Efficiency ratios are the ones that measures how well or efficiently, the company is managing its assets as well as the liabilities. It is a measure which is used to find out the current performance of the company. These ratios are calculated by using the values of the assets and liabilities of the company. It tells us about hoe efficiently the assets of the company are employed to generate the returns. These ratios are usually compared with the other firms in the same industry to find out the performance of the company relative to the other firms in the industry.
Major Efficiency turnover ratios are:-
1) Asset Turnover Ratio:- The asset turnover ratio helps in finding out the ability of the company to efficiently generate revenues from its assets.
Asset Turnover = Net Sales Revenue / Average Total Assets
With the help of this ratio we can find out how many sales are generated from each dollar of assets of a company.

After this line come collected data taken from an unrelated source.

(** * gnmic: event processors, target diff and admin API handlers

  A shallow embedding of the parts of the collector that its
  specification makes checkable statements about:

  - [Formatters]      pkg/formatters (EventMsg, CheckCondition)
  - [EventDrop]       pkg/formatters/event_drop
  - [EventMerge]      pkg/formatters/event_merge
  - [EventOverrideTS] pkg/formatters/event_override_ts
  - [EventTrigger]    pkg/formatters/event_trigger
  - [Loaders]         pkg/loaders (Diff)
  - [Api]             pkg/app/api.go

  Go pointers to events are locations in an explicit store, so that the
  in-place updates of the processors and the nil entries of a batch are
  visible.  A computation that returns [None] is a goroutine that
  panics (nil pointer dereference); a load from a location that is not
  allocated also gives [None], which no Go program can do. *)

From Stdlib Require Import ZArith String Ascii Lia.
From stdpp Require Import base option list gmap strings sorting.

Local Open Scope string_scope.
Local Open Scope list_scope.

(* ===================================================================== *)
(** * Definitions *)
(* ===================================================================== *)

Module Formatters.

(** The dynamic values of [map[string]interface{}].  Everything that is
    neither a string, an integer nor a boolean is [VOther], which only
    records whether encoding/json accepts it (a NaN float does not). *)
Inductive value :=
| VString (s : string)
| VInt (n : Z)
| VBool (b : bool)
| VOther (encodable : bool).

#[global] Instance value_eq_dec : EqDecision value.
Proof. solve_decision. Defined.

(** [type EventMsg struct].  A Go map is [None] when nil. *)
Record EventMsg := mkEvent {
  Name : string;
  Timestamp : Z;
  Tags : option (gmap string string);
  Values : option (gmap string value);
  Deletes : list string
}.

#[global] Instance EventMsg_eq_dec : EqDecision EventMsg.
Proof. solve_decision. Defined.

(** Ranging over a nil map visits nothing. *)
Definition entries {V} (m : option (gmap string V)) : list (string * V) :=
  map_to_list (default ∅ m).

(** [*EventMsg]: [None] is nil, [Some l] the event stored at [l]. *)
Definition load (h : gmap nat EventMsg) (e : option nat) : option EventMsg :=
  l ← e; h !! l.

Definition store (h : gmap nat EventMsg) (l : nat) (ev : EventMsg)
  : gmap nat EventMsg := <[l := ev]> h.
Arguments initial_state {Frame}.
Arguments iterates {Frame}.
Arguments leaves {Frame}.
Arguments yielded {Frame}.
Arguments printed {Frame}.
Arguments written {Frame}.
Arguments mkDecoder {Frame}.
Arguments decoder_opened {Frame}.
Arguments CAP_PROP_FRAME_COUNT {Frame}.
Arguments decoder_stream {Frame}.
Arguments mkPlatform {Frame}.
Arguments makedirs_error {Frame}.
Arguments VideoCapture_of {Frame}.
Arguments os_makedirs {Frame}.
Arguments extract_frames_on {Frame}.

(** * Properties *)

(** ** Indexing and the target index list *)

Lemma getitem_nth {A : Type} (l : list A) (k : Z) (d : A) :
  0 <= k < Z.of_nat (List.length l) ->
  Py.getitem l k = Some (nth (Z.to_nat k) l d).
Proof.
  intros Hk. unfold Py.getitem.
  destruct (Z.leb_spec 0 k); [|lia].
  apply nth_error_nth'. lia.
Qed.

Lemma getitem_Some {A : Type} (l : list A) (k : Z) (d x : A) :
  0 <= k ->
  Py.getitem l k = Some x ->
  k < Z.of_nat (List.length l) /\ nth (Z.to_nat k) l d = x.
Proof.
  intros Hk. unfold Py.getitem.
  destruct (Z.leb_spec 0 k); [|lia].
  intros Hx. split.
  - assert (Z.to_nat k < List.length l)%nat; [|lia].
    apply nth_error_Some. congruence.
  - now apply nth_error_nth.
Qed.

Lemma range_length (n : Z) : List.length (Py.range n) = Z.to_nat n.
Proof. unfold Py.range. now rewrite length_map, length_seq. Qed.

Lemma range_nth (n : Z) (i : nat) :
  (i < Z.to_nat n)%nat -> nth i (Py.range n) 0 = Z.of_nat i.
Proof.
  intros Hi. unfold Py.range.
  change 0 with (Z.of_nat 0). rewrite map_nth, seq_nth; auto.
Qed.

Lemma frame_indices_length (T N : Z) :
  List.length (frame_indices_of T N) = Z.to_nat N.
Proof. unfold frame_indices_of. now rewrite length_map, range_length. Qed.

Lemma frame_indices_nth (T N k : Z) :
  0 <= k < N ->
  nth (Z.to_nat k) (frame_indices_of T N) 0 = k * T / N.
Proof.
  intros Hk. unfold frame_indices_of, Py.floor_div.
  rewrite nth_indep with (d' := 0 * T / N)
    by (rewrite length_map, range_length; lia).
  refine (eq_trans (map_nth (fun i => i * T / N) (Py.range N) 0 _) _).
  rewrite range_nth by lia.
  now rewrite Z2Nat.id by lia.
Qed.
(** * A shallow embedding of the [fsm] state-machine engine

    The C++ sources define a variadic class template
    [StateMachine<States...>] that owns a [std::tuple<States...>] and keeps a
    [std::variant<States*...>] pointing at the current state, together with
    the action types [Nothing], [OneOf], [Maybe] and the handler fragment
    [ByDefault].  Engines are objects living at addresses; the current-state
    variant holds a raw pointer, so the embedding keeps an explicit heap of
    engines and models every member function as a computation over it. *)

From stdpp Require Import base option list gmap.
From Stdlib Require Import ZArith Lia.

Set Default Proof Using "Type".
Set Warnings "-register-all".

(** ** std::tuple<Ts...> *)

(** [std::tuple<Ts...>]: one value per listed type, as nested pairs. *)
Fixpoint tuple (Ts : list Type) : Type :=
  match Ts with
  | [] => unit
  | T :: Ts' => (T * tuple Ts')%type
  end.

(** [std::tuple_element_t<I, std::tuple<Ts...>>]; [unit] past the end. *)
Fixpoint tuple_element (I : nat) (Ts : list Type) {struct Ts} : Type :=
  match Ts with
  | [] => unit
  | T :: Ts' => match I with
                | 0 => T
                | S I' => tuple_element I' Ts'
                end
  end.

(** [std::get<I>(t)], reading. *)
Fixpoint get (I : nat) (Ts : list Type) {struct Ts}
  : tuple Ts -> tuple_element I Ts :=
  match Ts return tuple Ts -> tuple_element I Ts with
  | [] => fun _ => tt
  | T :: Ts' =>
      match I return tuple (T :: Ts') -> tuple_element I (T :: Ts') with
      | 0 => fun t => fst t
      | S I' => fun t => get I' Ts' (snd t)
      end
  end.

(** [std::get<I>(t) = v], writing through the reference [std::get] returns. *)
Fixpoint put (I : nat) (Ts : list Type) {struct Ts}
  : tuple_element I Ts -> tuple Ts -> tuple Ts :=
  match Ts return tuple_element I Ts -> tuple Ts -> tuple Ts with
  | [] => fun _ t => t
  | T :: Ts' =>
      match I return tuple_element I (T :: Ts') -> tuple (T :: Ts')
                     -> tuple (T :: Ts') with
      | 0 => fun v t => (v, snd t)
      | S I' => fun v t => (fst t, put I' Ts' v (snd t))
      end
  end.

Arguments get I {Ts} _.
Arguments put I {Ts} _ _.

(** ** Pointers and the current-state variant *)

(** Address of a [StateMachine] object. *)
Definition addr := positive.

(** A value of one of the pointer types [States*]: the null pointer, or the
    address of the element in slot [slot] of the tuple owned by the engine at
    [owner]. *)
Inductive pointer : Type :=
| nullptr
| address_of (owner : addr) (slot : nat).

(** [std::variant<States*...>]: the active alternative and the pointer held
    in it. *)
Record variant : Type := mkVariant { index : nat; held : pointer }.

Global Instance pointer_eq_dec : EqDecision pointer.
Proof. solve_decision. Defined.

Global Instance variant_eq_dec : EqDecision variant.
Proof. solve_decision. Defined.

(** ** namespace fsm *)

Module fsm.

(** *** tools/TupleTools.hpp *)

Module TupleTools.

(** [tuple_runtime_access_table::accessTemplateTuplele<Ind>(t, func)] with
    [func] the lambda of [runtime_get], [&element], and the return type the
    variant of pointers: the address of element [Ind] of tuple [t], stored in
    alternative [Ind]. The tuple is named by the engine that owns it. *)
Definition accessTemplateTuplele (Ind : nat) (t : addr) : variant :=
  mkVariant Ind (address_of t Ind).

(** [lookup_table = {{&accessTemplateTuplele<Idxs>...}}] for
    [Idxs = 0 .. table_size-1]. *)
Definition lookup_table (table_size : nat) : list (addr -> variant) :=
  map accessTemplateTuplele (seq 0 table_size).

(** [call_access_function(t, i, f, index_sequence)]: [table[i](t, f)].
    [std::array::operator[]] is unchecked; an index past the table has no
    defined result, which is [None] here. *)
Definition call_access_function (table_size : nat) (t : addr) (i : nat)
  : option variant :=
  match lookup_table table_size !! i with
  | Some access_function => Some (access_function t)
  | None => None
  end.

(** [runtime_get(t, i)], with [std::tuple_size_v<TemplateTuple>] passed as
    [tuple_size]. *)
Definition runtime_get (tuple_size : nat) (t : addr) (i : nat)
  : option variant :=
  call_access_function tuple_size t i.

End TupleTools.

(** The definitions of [TupleTools] above are those of the header at the
    engine's [std::tuple<States...>], whose element types are pairwise
    distinct. [TupleLike] below embeds the same header for every container
    it accepts: [std::tuple], [std::pair] and [std::array]. *)

Module TupleLike.

(** An element type, by name. *)
Definition type_id : Type := nat.

(** The containers [commonTemplateTuplele_access] is specialised for. *)
Inductive TemplateTuple : Type :=
| std_tuple (Ts : list type_id)
| std_pair (T1 T2 : type_id)
| std_array (T : type_id) (N : nat).

(** The types of the elements [std::get<0>(t)], [std::get<1>(t)], ... *)
Definition elements (c : TemplateTuple) : list type_id :=
  match c with
  | std_tuple Ts => Ts
  | std_pair T1 T2 => [T1; T2]
  | std_array T N => replicate N T
  end.

(** [std::tuple_size_v<TemplateTuple>]. *)
Definition tuple_size (c : TemplateTuple) : nat := length (elements c).

(** [commonTemplateTuplele_access_t<TemplateTuple>]: the pointee types of
    the alternatives of the variant returned: [std::variant<Ts*...>] for a
    tuple, [std::variant<T1*, T2*>] for a pair, [std::variant<T*>] for an
    array. *)
Definition commonTemplateTuplele_access (c : TemplateTuple) : list type_id :=
  match c with
  | std_tuple Ts => Ts
  | std_pair T1 T2 => [T1; T2]
  | std_array T N => [T]
  end.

2) Receivables Turnover Ratio:- The receivables turnover helps in finding out the efficiency of a company in actively collecting its debts.
Receivables Turnover = Net credit sales / Average accounts receivable
Higher receivable turnover is better for the company which means that company is efficiently collecting its amount from its customers. And if it is low then it means that the company is having difficulty in collecting from its customers.
3) Inventory Turnover Ratio
The inventory turnover ratio helps in finding out the ability of the company to manage its inventory efficiently and it also provides valuable information regarding the sales of the company. This ratio measures how many times the total average inventory has been sold over the course of a period.
Inventory Turnover = Cost of Goods Sold / Average Inventory
Higher inventory turnover ratio is preferable as it indicates that the inventory has been managed well, otherwise if it is low then the company is either overstocking the inventory or facing an issue with their sales.
For some firms, the total asset turnover is more important than the fixed asset turnover as the total asset turnover ratio helps in knowing how much revenue is generated by employing every $1 of average assets and on the other hand fixed asset turnover ratio helps in finding out how much revenue is generated by employing every $1 dollar of fixed assets. So, for some firms, fixed assets may remain same for a long period of time and by using the fixed asset turnover ratio, the true image of the performance of the company is not reflected in such cases. The fixed asset ratio is generally not very consistent in the sense that even if the revenue is growing consistently, it is not necessary for fixed assets to have a smooth pattern.Whereas, total asset turnover ratio tends to indicate true image of the performance of the company as it takes into every kind of asset that are current assets, long-term investments, fixed assets, and intangible assets. So this ratio indicates efficiency in using all of these assets instead of only one i.e. fixed assets in case of fixed asset turnover ratio.